• [What is required]:
Whatever appears in the records should be given again exactly, down to the last mark.

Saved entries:
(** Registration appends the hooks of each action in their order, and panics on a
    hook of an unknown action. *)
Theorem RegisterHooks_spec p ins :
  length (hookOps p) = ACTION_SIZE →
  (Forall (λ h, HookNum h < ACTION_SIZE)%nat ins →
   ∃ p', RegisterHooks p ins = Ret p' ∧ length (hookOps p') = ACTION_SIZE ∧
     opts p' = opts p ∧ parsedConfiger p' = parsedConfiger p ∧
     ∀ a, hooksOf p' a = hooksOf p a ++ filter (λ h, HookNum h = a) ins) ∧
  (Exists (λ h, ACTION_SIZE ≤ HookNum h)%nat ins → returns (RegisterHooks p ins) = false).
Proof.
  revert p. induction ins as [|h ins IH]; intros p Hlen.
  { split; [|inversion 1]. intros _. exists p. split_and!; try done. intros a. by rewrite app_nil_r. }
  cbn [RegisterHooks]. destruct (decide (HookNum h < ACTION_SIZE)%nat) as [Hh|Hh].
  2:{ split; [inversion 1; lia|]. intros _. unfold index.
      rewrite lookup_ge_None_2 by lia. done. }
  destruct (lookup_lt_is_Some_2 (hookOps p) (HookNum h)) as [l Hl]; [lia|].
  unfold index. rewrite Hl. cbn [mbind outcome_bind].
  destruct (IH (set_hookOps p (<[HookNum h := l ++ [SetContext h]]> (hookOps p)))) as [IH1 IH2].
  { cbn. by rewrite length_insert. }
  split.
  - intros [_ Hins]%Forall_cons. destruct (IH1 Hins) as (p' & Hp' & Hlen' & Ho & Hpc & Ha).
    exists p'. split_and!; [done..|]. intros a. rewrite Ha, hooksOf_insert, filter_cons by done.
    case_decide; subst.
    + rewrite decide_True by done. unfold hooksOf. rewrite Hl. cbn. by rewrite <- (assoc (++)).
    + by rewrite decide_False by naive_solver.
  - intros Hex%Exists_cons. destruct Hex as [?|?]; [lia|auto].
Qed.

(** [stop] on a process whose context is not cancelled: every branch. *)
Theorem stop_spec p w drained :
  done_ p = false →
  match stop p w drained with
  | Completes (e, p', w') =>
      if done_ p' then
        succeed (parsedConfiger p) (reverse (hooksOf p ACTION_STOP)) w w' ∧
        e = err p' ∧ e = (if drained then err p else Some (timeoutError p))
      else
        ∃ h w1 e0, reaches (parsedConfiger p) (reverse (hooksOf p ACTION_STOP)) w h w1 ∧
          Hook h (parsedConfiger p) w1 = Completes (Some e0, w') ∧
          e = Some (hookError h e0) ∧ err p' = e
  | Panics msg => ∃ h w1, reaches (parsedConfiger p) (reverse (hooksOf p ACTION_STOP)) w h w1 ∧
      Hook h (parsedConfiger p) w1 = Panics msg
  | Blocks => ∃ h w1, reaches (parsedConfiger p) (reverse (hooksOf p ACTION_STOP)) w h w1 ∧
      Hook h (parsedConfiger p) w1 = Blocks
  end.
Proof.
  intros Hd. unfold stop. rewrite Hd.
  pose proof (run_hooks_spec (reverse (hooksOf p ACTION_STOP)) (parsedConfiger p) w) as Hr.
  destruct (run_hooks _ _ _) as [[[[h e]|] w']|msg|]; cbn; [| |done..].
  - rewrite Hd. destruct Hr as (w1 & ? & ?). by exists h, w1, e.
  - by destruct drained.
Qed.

• [Exercise response]:
(** Registration appends the hooks of each action in their order, and panics on a
    hook of an unknown action. *)
Theorem RegisterHooks_spec p ins :
  length (hookOps p) = ACTION_SIZE →
  (Forall (λ h, HookNum h < ACTION_SIZE)%nat ins →
   ∃ p', RegisterHooks p ins = Ret p' ∧ length (hookOps p') = ACTION_SIZE ∧
     opts p' = opts p ∧ parsedConfiger p' = parsedConfiger p ∧
     ∀ a, hooksOf p' a = hooksOf p a ++ filter (λ h, HookNum h = a) ins) ∧
  (Exists (λ h, ACTION_SIZE ≤ HookNum h)%nat ins → returns (RegisterHooks p ins) = false).
Proof.
  revert p. induction ins as [|h ins IH]; intros p Hlen.
  { split; [|inversion 1]. intros _. exists p. split_and!; try done. intros a. by rewrite app_nil_r. }
  cbn [RegisterHooks]. destruct (decide (HookNum h < ACTION_SIZE)%nat) as [Hh|Hh].
  2:{ split; [inversion 1; lia|]. intros _. unfold index.
      rewrite lookup_ge_None_2 by lia. done. }
  destruct (lookup_lt_is_Some_2 (hookOps p) (HookNum h)) as [l Hl]; [lia|].
  unfold index. rewrite Hl. cbn [mbind outcome_bind].
  destruct (IH (set_hookOps p (<[HookNum h := l ++ [SetContext h]]> (hookOps p)))) as [IH1 IH2].
  { cbn. by rewrite length_insert. }
  split.
  - intros [_ Hins]%Forall_cons. destruct (IH1 Hins) as (p' & Hp' & Hlen' & Ho & Hpc & Ha).
    exists p'. split_and!; [done..|]. intros a. rewrite Ha, hooksOf_insert, filter_cons by done.
    case_decide; subst.
    + rewrite decide_True by done. unfold hooksOf. rewrite Hl. cbn. by rewrite <- (assoc (++)).
    + by rewrite decide_False by naive_solver.
  - intros Hex%Exists_cons. destruct Hex as [?|?]; [lia|auto].
Qed.

(** [stop] on a process whose context is not cancelled: every branch. *)
Theorem stop_spec p w drained :
  done_ p = false →
  match stop p w drained with
  | Completes (e, p', w') =>
      if done_ p' then
        succeed (parsedConfiger p) (reverse (hooksOf p ACTION_STOP)) w w' ∧
        e = err p' ∧ e = (if drained then err p else Some (timeoutError p))
      else
        ∃ h w1 e0, reaches (parsedConfiger p) (reverse (hooksOf p ACTION_STOP)) w h w1 ∧
          Hook h (parsedConfiger p) w1 = Completes (Some e0, w') ∧
          e = Some (hookError h e0) ∧ err p' = e
  | Panics msg => ∃ h w1, reaches (parsedConfiger p) (reverse (hooksOf p ACTION_STOP)) w h w1 ∧
      Hook h (parsedConfiger p) w1 = Panics msg
  | Blocks => ∃ h w1, reaches (parsedConfiger p) (reverse (hooksOf p ACTION_STOP)) w h w1 ∧
      Hook h (parsedConfiger p) w1 = Blocks
  end.
Proof.
  intros Hd. unfold stop. rewrite Hd.
  pose proof (run_hooks_spec (reverse (hooksOf p ACTION_STOP)) (parsedConfiger p) w) as Hr.
  destruct (run_hooks _ _ _) as [[[[h e]|] w']|msg|]; cbn; [| |done..].
  - rewrite Hd. destruct Hr as (w1 & ? & ?). by exists h, w1, e.
  - by destruct drained.
Qed.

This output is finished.